Many advanced data journalists prefer to use R even for data cleanup because it is more systematic and is easier to repeat if additional data are appended to the file later on. However, it’s sometimes faster to clean things up using a spreadsheet program, and that is certainly if you’re new to R. So we will proceed with the spreadsheet program for this tutorial. However, you can look up advanced ‘data cleaning using R’ tutorials on the web if you’re interested in taking that route.
Tabular data files are typically organized with a header row (first line) that lists the variables in the dataset — with each variable appearing in a different column. Each subsequent row represents an observation in the dataset (e.g., the number of students enrolled in a specific department).

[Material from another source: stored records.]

(** C6, as the code has it: with assertions enabled [a_new_cp] aborts
    exactly when [cp] is 0 or lies outside [A_MIN_CP, A_MAX_CP]; every
    other code point, the surrogates included, passes both assertions. *)
Theorem a_new_cp_aborts_iff `{E : env} (fuel : nat) (cp repeat : Z) (h : heap) :
  NDEBUG = false →
  a_new_cp fuel cp repeat h = Abort ↔ cp = 0 ∨ cp < A_MIN_CP ∨ A_MAX_CP < cp.
Proof.
  intros Hdebug. unfold a_new_cp. rewrite bind_eq.
  destruct (Z.eqb_spec cp 0) as [->|Hnz].
  { rewrite assert_fails by done. split; [by left|done]. }
  rewrite assert_passes by (by right).
  unfold A_ASSERT_CODEPOINT. rewrite bind_eq.
  destruct ((A_MIN_CP <=? cp) && (cp <=? A_MAX_CP)) eqn:Hrange.
  - rewrite assert_passes by (by right).
    apply andb_true_iff in Hrange as [?%Z.leb_le ?%Z.leb_le].
    destruct (a_to_utf8_size cp) as [b sz]. split; [|lia].
    intros Habort. by apply no_abort_a_new_chr_internal in Habort.
  - rewrite assert_fails by done. split; [|done]. intros _. right.
    apply andb_false_iff in Hrange as [?%Z.leb_gt| ?%Z.leb_gt]; lia.
Qed.

Lemma a_new_cp_aborts_iff_witness :
  @a_new_cp debug_build 64 1114112 3 ∅ = Abort
  ↔ 1114112 = 0 ∨ 1114112 < A_MIN_CP ∨ A_MAX_CP < 1114112.
Proof.
  apply (@a_new_cp_aborts_iff debug_build 64 1114112 3 ∅). reflexivity.
Defined.

(** C6 as stated fails: U+D800 is a surrogate, and with assertions
    enabled [a_new_cp] lets it through and returns a string. *)
Lemma a_new_cp_accepts_surrogate :
  55296 ≤ 55296 ≤ 57343
  ∧ @NDEBUG debug_build = false
  ∧ ∃ b, @a_new_cp debug_build 64 55296 1 ∅ = Ret (Some 1%positive) {[ 1%positive := b ]}.
Proof.
  split; [lia|]. split; [reflexivity|].
  exists (Block (Header 1 3 16)
                ([Byte.xed; Byte.xa0; Byte.x80; Byte.x00] ++ replicate 12 Byte.xff)).
  by vm_compute.
Qed.

(** C4, as the code has it: with assertions enabled [a_new] aborts
    exactly when [a_is_valid_utf8] returns a non-null pointer; the
    assertion lets a string through only on a [NULL] result. *)
Theorem a_new_aborts_iff_validator_non_null `{E : env} (fuel : nat) (s : cstring)
    (h : heap) :
  NDEBUG = false →
  a_new fuel s h = Abort ↔ a_is_valid_utf8 (default empty_literal s) ≠ None.
Proof.
  intros Hdebug. unfold a_new, A_ASSERT_UTF8. rewrite bind_eq.
  destruct (a_is_valid_utf8 (default empty_literal s)) as [k|] eqn:Hv.
  - rewrite assert_fails by done. done.
  - rewrite assert_passes by (by right). split; [|done].
    intros Habort. exfalso. revert Habort.
    apply no_abort_bind.
    + destruct s; [apply no_abort_defined|apply no_abort_ret].
    + intros l. apply no_abort_a_new_len.
Qed.

Lemma a_new_aborts_iff_validator_non_null_witness :
  @a_new debug_build_spec_validator 64 None ∅ = Abort
  ↔ a_is_valid_utf8_spec empty_literal ≠ None.
Proof.
  apply (@a_new_aborts_iff_validator_non_null debug_build_spec_validator 64 None ∅).
  reflexivity.
Defined.

(** C4 as stated fails: ["caf\xc3\xa9"] is valid UTF-8, the validator of
    the spec returns the pointer to its end, and with assertions enabled
    [a_new] aborts on it. *)
Lemma a_new_aborts_on_valid_utf8 :
  strlen sample_cafe = Some 5
  ∧ a_is_valid_utf8_spec sample_cafe = Some 5%nat
  ∧ @NDEBUG debug_build_spec_validator = false
  ∧ @a_new debug_build_spec_validator 64 (Some sample_cafe) ∅ = Abort.
Proof. by vm_compute. Qed.

(** C9, as the code has it: [a_new(NULL)] is [a_new("")] outcome for
    outcome and never reads through the null pointer.  When
    [A_ASSERT_UTF8] lets the empty string through (assertions compiled
    out, or [a_is_valid_utf8("")] is [NULL]) and the allocator has storage
    for the minimum block, it returns a handle that was not in the heap,
    to an empty string: byte length 0, code-point length 0, terminator
    first; when the allocator has none it returns [NULL] and the heap as
    it was.  When the assertion does not let the empty string through,
    it aborts. *)
Theorem a_new_null_is_empty `{E : env} (fuel : nat) (h : heap) :
  platform_ok E →
  a_new fuel None h = a_new fuel (Some empty_literal) h
  ∧ a_new fuel None h ≠ Undef
  ∧ (utf8_assertion_passes None →
     is_Some (allocator h (sizeof_header + A_MIN_STR_SIZE)) →
     ∃ p b, h !! p = None
            ∧ a_new fuel None h = Ret (Some p) (<[p := b]> h)
            ∧ size (hdr b) = 0 ∧ len (hdr b) = 0
            ∧ buf b !! 0%nat = Some Byte.x00)
  ∧ (utf8_assertion_passes None →
     allocator h (sizeof_header + A_MIN_STR_SIZE) = None →
     a_new fuel None h = Ret None h)
  ∧ (¬ utf8_assertion_passes None → a_new fuel None h = Abort).
Proof.
  intros Hplat. split; [reflexivity|].
  assert (¬ utf8_assertion_passes None → a_new fuel None h = Abort) as Habort.
  { intros Hno. unfold a_new, A_ASSERT_UTF8. simpl default.
    rewrite bind_eq, assert_fails; [done|..].
    - destruct NDEBUG eqn:Hdebug; [|done]. exfalso. apply Hno. by left.
    - apply bool_decide_eq_false. intros Hv. apply Hno. by right. }
  assert (utf8_assertion_passes None ∨ ¬ utf8_assertion_passes None) as Hcases.
  { unfold utf8_assertion_passes. destruct NDEBUG; [by left; left|].
    destruct (a_is_valid_utf8 (default empty_literal None)); [right|by left; right].
    by intros [?|?]. }
  split; [|split; [|split; [|done]]].
  - destruct Hcases as [Hpass|Hno].
    + rewrite a_new_null_allocated by done. unfold allocated.
      by destruct (allocator h _).
    + by rewrite Habort.
  - intros Hpass [f Hf]. rewrite a_new_null_allocated by done.
    unfold allocated. rewrite Hf.
    exists (fresh (dom h)), (new_len_block empty_literal 0 0 (raw_block f A_MIN_STR_SIZE)).
    split; [apply fresh_unused|]. split; [done|]. by vm_compute.
  - intros Hpass Hno. rewrite a_new_null_allocated by done.
    unfold allocated. by rewrite Hno.
Qed.

Lemma a_new_null_is_empty_witness :
  @a_new debug_build 0 None sample_heap = @a_new debug_build 0 (Some empty_literal) sample_heap
  ∧ @a_new debug_build 0 None sample_heap ≠ Undef
  ∧ ∃ p b, sample_heap !! p = None
           ∧ @a_new debug_build 0 None sample_heap = Ret (Some p) (<[p := b]> sample_heap)
           ∧ size (hdr b) = 0 ∧ len (hdr b) = 0
           ∧ buf b !! 0%nat = Some Byte.x00.
Proof.
  assert (platform_ok debug_build) as Hplat by (unfold platform_ok; simpl; lia).
  destruct (@a_new_null_is_empty debug_build 0 sample_heap Hplat)
    as (Hsame & Hdef & Hempty & _ & _).
  split; [exact Hsame|]. split; [exact Hdef|].
  apply Hempty; [right; reflexivity|by eexists].
Defined.

(** C9 as stated fails: in a build with assertions enabled and the
    validator of the spec, which answers the empty string with the pointer
    to its end, [a_new(NULL)] aborts although the allocator has storage:
    no empty string is returned. *)
Lemma a_new_null_aborts_under_spec_validator :
  @NDEBUG debug_build_spec_validator = false
  ∧ a_is_valid_utf8_spec empty_literal = Some 0%nat
  ∧ is_Some (@allocator debug_build_spec_validator sample_heap
               (@sizeof_header debug_build_spec_validator + A_MIN_STR_SIZE))
  ∧ @a_new debug_build_spec_validator 64 None sample_heap = Abort.
Proof.
  split; [reflexivity|]. split; [reflexivity|]. split; [by eexists|]. by vm_compute.
Qed.

(** C8: once [l + 1] exceeds the largest power of two of [size_t]
    without wrapping, the capacity loop of [a_new_size_raw] never exits:
    whatever the fuel, the call is still inside the loop. *)
Theorem a_new_size_raw_diverges `{E : env} (l : Z) :
  platform_ok E → 2 ^ (SIZE_BITS - 1) < l + 1 < 2 ^ SIZE_BITS →
  ∀ fuel h, a_new_size_raw fuel l h = Diverge.
Proof.
  intros Hplat Hl fuel h. unfold a_new_size_raw.
  rewrite wrap_small by (pose proof (size_bits_pos Hplat); lia).
  rewrite bind_eq, (a_new_size_raw_loop_stuck Hplat); [done|lia|].
  right. exists 4. split; [destruct Hplat; lia|done].
Qed.

Lemma a_new_size_raw_diverges_witness :
  @a_new_size_raw debug_build 1000 (2 ^ 63) sample_heap = Diverge.
Proof.
  apply (@a_new_size_raw_diverges debug_build (2 ^ 63)).
  - unfold platform_ok. simpl. lia.
  - simpl. lia.
Defined.

(** * Further properties of the creation functions *)

(** ** Strings read back *)

(** A buffer that agrees with [s] up to and including the terminator of
    [s] is the same C string. *)
Lemma strlen_prefix (s : list Byte.byte) :
  ∀ (l : Z) (t : list Byte.byte),
  strlen s = Some l →
  take (Z.to_nat (l + 1)) t = take (Z.to_nat (l + 1)) s →
  strlen t = Some l.
Proof.
  induction s as [|c s IH]; intros l t Hs Ht; simpl in Hs; [done|].
  destruct (Byte.eqb c Byte.x00) eqn:Hc.
  - injection Hs as <-. change (Z.to_nat (0 + 1)) with 1%nat in Ht.
    destruct t as [|c' t]; [done|]. simpl in Ht. injection Ht as ->.
    simpl. by rewrite Hc.
  - destruct (strlen s) as [l'|] eqn:Hl'; [|done]. injection Hs as <-.
    pose proof (strlen_bounds s l' Hl') as [? _].
    replace (Z.to_nat (Z.succ l' + 1)) with (S (Z.to_nat (l' + 1))) in Ht by lia.
    destruct t as [|c' t]; [done|]. simpl in Ht. injection Ht as -> Ht.
    simpl. rewrite Hc. by rewrite (IH l' t eq_refl Ht).
Qed.

Lemma new_len_block_prefix (src : list Byte.byte) (l n c : Z) (f : fresh_storage) :
  0 ≤ l → l ≤ Z.of_nat (length src) → l + 2 ≤ c →
  take (Z.to_nat l) (buf (new_len_block src l n (raw_block f c))) = take (Z.to_nat l) src
  ∧ buf (new_len_block src l n (raw_block f c)) !! Z.to_nat l = Some Byte.x00
  ∧ Z.of_nat (length (buf (new_len_block src l n (raw_block f c)))) = c.
Proof.
  intros Hl Hsrc Hc. simpl. split; [|split].
  - rewrite take_insert_ge by lia. apply take_app_length'. rewrite length_take. lia.
  - apply list_lookup_insert_eq.
    rewrite length_app, length_take, length_drop, length_fmap, length_seq. lia.
  - rewrite length_insert, length_app, length_take, length_drop, length_fmap, length_seq.
    lia.
Qed.

(** X1: [a_new_size l] returns [NULL] or an empty string: byte length 0,
    code-point length 0, terminator first, and a buffer of exactly [mem]
    bytes where [mem] is the smallest power of two holding [l] bytes and
    a terminator (and at least [A_MIN_STR_SIZE]). *)
Theorem a_new_size_empty `{E : env} (fuel : nat) (l : Z) (h : heap) :
  platform_ok E → new_size_args l → enough fuel →
  null_or (a_new_size fuel l h) h
    (holds (λ b, size (hdr b) = 0 ∧ len (hdr b) = 0
                 ∧ buf b !! 0%nat = Some Byte.x00
                 ∧ least_pow2_geq A_MIN_STR_SIZE (l + 1) (mem (hdr b))
                 ∧ Z.of_nat (length (buf b)) = mem (hdr b))).
Proof.
  intros Hplat [Hl Hfit] Hfuel. rewrite a_new_size_allocated by done.
  apply allocated_holds. intros f. simpl.
  pose proof (capacity_for_bounds (l + 1)) as [Hmin _]. unfold A_MIN_STR_SIZE in Hmin.
  split; [done|]. split; [done|]. split; [|split].
  - apply list_lookup_insert_eq. rewrite length_fmap, length_seq. lia.
  - apply capacity_for_least.
  - rewrite length_insert, length_fmap, length_seq. lia.
Qed.

Lemma a_new_size_empty_witness :
  null_or (@a_new_size debug_build 64 100 sample_heap) sample_heap
    (holds (λ b, size (hdr b) = 0 ∧ len (hdr b) = 0
                 ∧ buf b !! 0%nat = Some Byte.x00
                 ∧ least_pow2_geq A_MIN_STR_SIZE (100 + 1) (mem (hdr b))
                 ∧ Z.of_nat (length (buf b)) = mem (hdr b))).
Proof.
  apply (@a_new_size_empty debug_build 64 100 sample_heap).
  - unfold platform_ok. simpl. lia.
  - unfold new_size_args. simpl. lia.
  - unfold enough. simpl. lia.
Defined.

(** X2: [a_new_len s l] returns [NULL] or a string that holds the first
    [l] bytes of [s] followed by the terminator, with byte length [l];
    its capacity is the smallest power of two that is at least
    [A_MIN_STR_SIZE] and at least [l + 2], one byte more than the [l]
    bytes and the terminator need, and the buffer has that many bytes. *)
Theorem a_new_len_copies_prefix `{E : env} (fuel : nat) (src : list Byte.byte) (l : Z)
    (h : heap) :
  platform_ok E → enough fuel → new_len_args src l →
  null_or (a_new_len fuel (Some src) l h) h
    (holds (λ b, size (hdr b) = l
                 ∧ take (Z.to_nat l) (buf b) = take (Z.to_nat l) src
                 ∧ buf b !! Z.to_nat l = Some Byte.x00
                 ∧ least_pow2_geq A_MIN_STR_SIZE (l + 2) (mem (hdr b))
                 ∧ Z.of_nat (length (buf b)) = mem (hdr b))).
Proof.
  intros Hplat Hfuel (Hfit & Hsrc & [n Hn]).
  rewrite (a_new_len_allocated Hplat fuel src l n) by (done || by left).
  pose proof (fits_capacity Hplat l Hfit) as [Hlo _]. destruct Hfit as [Hl _].
  apply allocated_holds. intros f.
  destruct (new_len_block_prefix src l n (capacity_for (l + 2)) f) as (Htake & Hnul & Hlen);
    [done..|].
  split; [done|]. split; [exact Htake|]. split; [exact Hnul|].
  split; [apply capacity_for_least|exact Hlen].
Qed.

Lemma a_new_len_copies_prefix_witness :
  null_or (@a_new_len debug_build 64 (Some sample_cafe) 3 sample_heap) sample_heap
    (holds (λ b, size (hdr b) = 3
                 ∧ take (Z.to_nat 3) (buf b) = take (Z.to_nat 3) sample_cafe
                 ∧ buf b !! Z.to_nat 3 = Some Byte.x00
                 ∧ least_pow2_geq A_MIN_STR_SIZE (3 + 2) (mem (hdr b))
                 ∧ Z.of_nat (length (buf b)) = mem (hdr b))).
Proof.
  apply (@a_new_len_copies_prefix debug_build 64 sample_cafe 3 sample_heap).
  - unfold platform_ok. simpl. lia.
  - unfold enough. simpl. lia.
  - split; [unfold fits; simpl; lia|]. split; [simpl; lia|by exists 4].
Defined.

Let’s begin by setting up our header row. The first thing I like to do is double-check that I have useful and well-formatted variable names in my header row. With smaller datasets like this, I typically strive for a descriptive, human-readable name. I also try to remove any spaces or special characters from the name — this isn’t necessary, but it will make our lives easier when working within R.
So, I’ll rename my variables thusly: department
, fall_2011
, fall_2012
, fall_2013
, fall_2015
, fall_2016
, fall_2017
, fall_2018
, fall_2019
, fall_2020
.
I will then check the second row of the file to make sure that there isn’t a continuation of my header row. (This often happens with multi-line headers in PDF files. Because of how we selected our data in Tabula, we don’t have this issue here.)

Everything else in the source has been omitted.